Esophagus Treatments

  • H2 blockers:
    Histamine stimulates acid release in the stomach. Certain antihistamines called H2 blockers can reduce acid, improving GERD and esophagitis.
  • Proton pump inhibitors:
    These medicines turn off many of the acid-producing pumps in the stomach wall. Reduced stomach acid can reduce GERD symptoms, and help ulcers or esophagitis to heal.
  • Esophagectomy:
    Surgical removal of the esophagus, usually for esophageal cancer.
  • Esophageal dilation:
    A balloon is passed down the esophagus and inflated to dilate a stricture, web, or ring that interferes with swallowing.

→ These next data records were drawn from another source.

(* ===== verification/RoomId.v ===== *)
(** * Room identifiers of the chat client ([Chat.tsx])

    A room is a string.  The client offers four named channels (line 152)
    and derives the room of a private conversation from the two user ids:
    [[myId, friendId].sort().join("--")] (line 118), where [myId] is
    [user.id || user._id] of the user object stored at login (line 116).
    The theorems show that the derivation does not depend on who starts
    the conversation, that a pairwise room is never a named channel, and
    that for ids without a dash (MongoDB ObjectIds are hexadecimal) the
    room splits back into the sorted pair of ids, so two different pairs
    never share a room. *)

From S2P Require Import Prelude JsString.

Open Scope stdpp_scope.

Module RoomId.

(** [const rooms = ["General", "Study Room 1", "Study Room 2", "Peer Support"]] *)
Definition rooms : list string :=
  ["General"; "Study Room 1"; "Study Room 2"; "Peer Support"].

(** The user object kept in [localStorage]: the login route returns
    [{ id, ... }], the session route [/api/auth/user] returns the
    Mongoose document, which serializes its key as [_id]. *)
Record ClientUser := {
  cu_id : option string;
  cu__id : option string;
}.

(** JavaScript [a || b]: [a] when it is truthy (a non-empty string),
    [b] otherwise. *)
Definition js_or (a b : option string) : option string :=
  match a with
  | Some (String _ _) => a
  | _ => b
  end.

Definition user_id (u : ClientUser) : option string := js_or (cu_id u) (cu__id u).

Definition pair_room (a b : option string) : string :=
  js_join "--" (js_sort [a; b]).

(** [selectP2P]: the room opened when [user] clicks on a friend whose
    [_id] is [friendId]. *)
Definition selectP2P (user : ClientUser) (friendId : option string) : string :=
  pair_room (user_id user) friendId.

(** [has_dd s]: the separator "--" occurs in [s]. *)
Fixpoint has_dd (s : string) : bool :=
  match s with
  | String c ((String d _) as s') =>
      (bool_decide (c = dash) && bool_decide (d = dash)) || has_dd s'
  | _ => false
  end.

Lemma has_dd_cons c (s : string) : has_dd s = true -> has_dd (String c s) = true.
Proof. destruct s as [|d s]; [done|]. cbn [has_dd]. intros ->. apply orb_true_r. Qed.

Lemma has_dd_sep (x y : string) : has_dd (x +:+ "--" +:+ y) = true.
Proof.
  induction x as [|c x IH]; [done|].
  rewrite string_app_cons. by apply has_dd_cons.
Qed.

(** Joining a pair puts the separator between its two elements. *)
Lemma pair_room_shape a b :
  exists p q, js_sort [a; b] = [p; q] /\
              pair_room a b = js_to_str p +:+ "--" +:+ js_to_str q.
Proof.
  unfold pair_room. rewrite js_sort_pair.
  destruct (js_undef_le a b); eexists _, _; split; reflexivity.
Qed.

Lemma split_pair (p q : string) :
  has_char dash p = false -> has_char dash q = false ->
  js_split "--" (p +:+ "--" +:+ q) = [p; q].
Proof.
  intros Hp Hq. unfold js_split; cbn match.
  rewrite (split_go_no_sep dash), string_app_nil_l, split_go_dd by done.
  by rewrite (split_go_no_sep_end dash), string_app_nil_l.
Qed.

Lemma rooms_no_dd r : r ∈ rooms -> has_dd r = false.
Proof.
  assert (Forall (fun r => has_dd r = false) rooms) as Hall
    by (repeat constructor).
  rewrite Forall_forall in Hall. apply Hall.
Qed.

Lemma pair_room_some (a b : string) :
  pair_room (Some a) (Some b) =
    if js_str_le a b then a +:+ "--" +:+ b else b +:+ "--" +:+ a.
Proof.
  unfold pair_room, js_join. rewrite js_sort_pair. cbn [js_undef_le].
  by destruct (js_str_le a b).
Qed.

(** ** Properties *)

(** The pairwise room does not depend on who opens the
    conversation: [selectP2P] of the first user towards the second is
    [selectP2P] of the second towards the first. *)
Theorem selectP2P_symmetric (u1 u2 : ClientUser) :
  selectP2P u1 (user_id u2) = selectP2P u2 (user_id u1).
Proof. unfold selectP2P, pair_room. by rewrite js_sort_pair_comm. Qed.

(** A pairwise room, whatever the two ids (even undefined), is never
    one of the named channels, so private messages are never shown in
    or persisted to a public channel. *)
Theorem pair_room_not_named (a b : option string) : pair_room a b ∉ rooms.
Proof.
  destruct (pair_room_shape a b) as (p & q & _ & ->). intros Hin.
  apply rooms_no_dd in Hin. by rewrite has_dd_sep in Hin.
Qed.

(** For ids without a dash, splitting a pairwise room on "--" gives
    back the two ids in sorted order. *)
Theorem pair_room_split (a b : string) :
  has_char dash a = false -> has_char dash b = false ->
  js_split "--" (pair_room (Some a) (Some b)) =
    if js_str_le a b then [a; b] else [b; a].
Proof.
  intros Ha Hb. rewrite pair_room_some.
  destruct (js_str_le a b); by apply split_pair.
Qed.

(** For ids without a dash, two pairs of ids that produce the same
    pairwise room are the same pair: no two conversations share a room. *)
Theorem pair_room_inj (a b c d : string) :
  has_char dash a = false -> has_char dash b = false ->
  has_char dash c = false -> has_char dash d = false ->
  pair_room (Some a) (Some b) = pair_room (Some c) (Some d) ->
  (a = c /\ b = d) \/ (a = d /\ b = c).
Proof.
  intros Ha Hb Hc Hd Heq.
  apply (f_equal (js_split "--")) in Heq.
  rewrite !pair_room_split in Heq by done.
  destruct (js_str_le a b), (js_str_le c d); simplify_eq; tauto.
Qed.

(** With dashes allowed, two different pairs can share a room: the
    hypotheses of [pair_room_inj] are needed. *)
Example pair_room_dash_collision :
  pair_room (Some "!-") (Some "b") = pair_room (Some "!") (Some "-b").
Proof. reflexivity. Qed.

Definition oid_u1 : string := "65a1f0c2e4b0a1b2c3d4e5f6".
Definition oid_u2 : string := "65a1f0c2e4b0a1b2c3d4e5f7".

Lemma pair_room_split_witness :
  js_split "--" (pair_room (Some oid_u2) (Some oid_u1)) = [oid_u1; oid_u2].
Proof. apply (pair_room_split oid_u2 oid_u1); reflexivity. Defined.

Lemma pair_room_inj_witness :
  (oid_u1 = oid_u2 /\ oid_u2 = oid_u1) \/ (oid_u1 = oid_u1 /\ oid_u2 = oid_u2).
Proof. apply (pair_room_inj oid_u1 oid_u2 oid_u2 oid_u1); reflexivity. Defined.
End RoomId.
(* ===== verification/ObjectId.v ===== *)
(** * ObjectIds and their hexadecimal string form

    Every document key of the MongoDB collections is an ObjectId, a
    96-bit number.  It travels to the client as its 24-character
    lower-case hexadecimal string ([res.json(user)], the login route's
    [id: user._id]) and comes back as a string in request bodies and
    socket payloads ([senderId], [receiverId], the [sender] field of
    [send_message]); Mongoose casts such a string back to an ObjectId
    when a schema path has type [ObjectId] ([server.js] lines 54-56, 67,
    77, 86, 94-95) and records a cast error otherwise.  Only the
    24-hex-digit form of the cast is modelled. *)

From S2P Require Import Prelude JsString.

Open Scope stdpp_scope.

Module ObjectId.

Definition ObjectId := N.

Definition oid_bound : N := 2 ^ 96.

Definition hex_char (d : N) : ascii :=
  if (d <? 10)%N then ascii_of_N (48 + d) else ascii_of_N (87 + d).

Definition hex_val (c : ascii) : option N :=
  let n := N_of_ascii c in
  if ((48 <=? n) && (n <=? 57))%N then Some (n - 48)%N
  else if ((97 <=? n) && (n <=? 102))%N then Some (n - 87)%N
  else if ((65 <=? n) && (n <=? 70))%N then Some (n - 55)%N
  else None.

(** [toHexString]: [k] digits, most significant first, zero padded. *)
Fixpoint hex_of (k : nat) (n : N) (acc : string) : string :=
  match k with
  | O => acc
  | S k' => hex_of k' (n / 16) (String (hex_char (n mod 16)) acc)
  end.

Definition to_hex (id : ObjectId) : string := hex_of 24 id "".

Fixpoint parse_hex (s : string) (acc : N) : option N :=
  match s with
  | EmptyString => Some acc
  | String c s' =>
      match hex_val c with
      | Some d => parse_hex s' (acc * 16 + d)
      | None => None
      end
  end.

(** Mongoose's cast of a string to an ObjectId. *)
Definition cast (s : string) : option ObjectId :=
  if String.length s =? 24 then parse_hex s 0 else None.

(** ** Lemmas *)

Lemma hex_val_char d : (d < 16)%N -> hex_val (hex_char d) = Some d.
Proof.
  intros Hd. unfold hex_char, hex_val.
  destruct (N.ltb_spec d 10).
  - rewrite N_ascii_embedding by lia.
    replace ((48 <=? 48 + d) && (48 + d <=? 57))%N with true
      by (symmetry; apply andb_true_iff; split; apply N.leb_le; lia).
    f_equal. lia.
  - rewrite N_ascii_embedding by lia.
    replace ((48 <=? 87 + d) && (87 + d <=? 57))%N with false
      by (symmetry; apply andb_false_iff; right; apply N.leb_gt; lia).
    replace ((97 <=? 87 + d) && (87 + d <=? 102))%N with true
      by (symmetry; apply andb_true_iff; split; apply N.leb_le; lia).
    f_equal. lia.
Qed.

Lemma length_hex_of k n acc :
  String.length (hex_of k n acc) = k + String.length acc.
Proof.
  revert n acc. induction k as [|k IH]; intros n acc; [done|].
  cbn [hex_of]. rewrite IH. simpl. lia.
Qed.

Lemma parse_hex_of k n acc a :
  parse_hex (hex_of k n acc) a =
    parse_hex acc (a * 16 ^ N.of_nat k + n mod 16 ^ N.of_nat k).
Proof.
  revert n acc a. induction k as [|k IH]; intros n acc a.
  - cbn. f_equal. rewrite N.mod_1_r. lia.
  - cbn [hex_of]. rewrite IH. cbn [parse_hex].
    rewrite hex_val_char by (apply N.mod_lt; lia).
    f_equal.
    rewrite Nat2N.inj_succ, N.pow_succ_r', N.Div0.mod_mul_r. ring.
Qed.

(** ** Properties *)

(** Every ObjectId below 2^96 prints as 24 hexadecimal characters
    that Mongoose casts back to the same ObjectId, so the ids the client
    sends back ([sender], [senderId], [receiverId]) denote the documents
    the server gave it. *)
Theorem cast_to_hex (id : ObjectId) : (id < oid_bound)%N -> cast (to_hex id) = Some id.
Proof.
  intros Hid. unfold cast, to_hex.
  rewrite length_hex_of. simpl (24 + _ =? 24).
  rewrite parse_hex_of. cbn [parse_hex]. f_equal.
  rewrite N.mod_small; [lia|]. apply Hid.
Qed.

Lemma cast_to_hex_witness : cast (to_hex 123456789%N) = Some 123456789%N.
Proof. apply cast_to_hex. reflexivity. Defined.

(** A string that is not 24 hexadecimal digits does not cast. *)
Example cast_short : cast "65a1f0c2" = None.
Proof. reflexivity. Qed.

Example cast_not_hex : cast "65a1f0c2e4b0a1b2c3d4e5fz" = None.
Proof. reflexivity. Qed.
End ObjectId.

  • Esophageal variceal banding:
    During endoscopy, rubber band-like devices can be wrapped around esophageal varices. Banding causes varices to clot, reducing their chance of bleeding.
  • Biopsy:
    Often done through an endoscope, a small piece of the esophagus is taken to be evaluated under a microscope.
  • Confocal laser endomicroscopy:
    A new procedure that takes the microscope inside a patient, which may replace the need for many biopsies.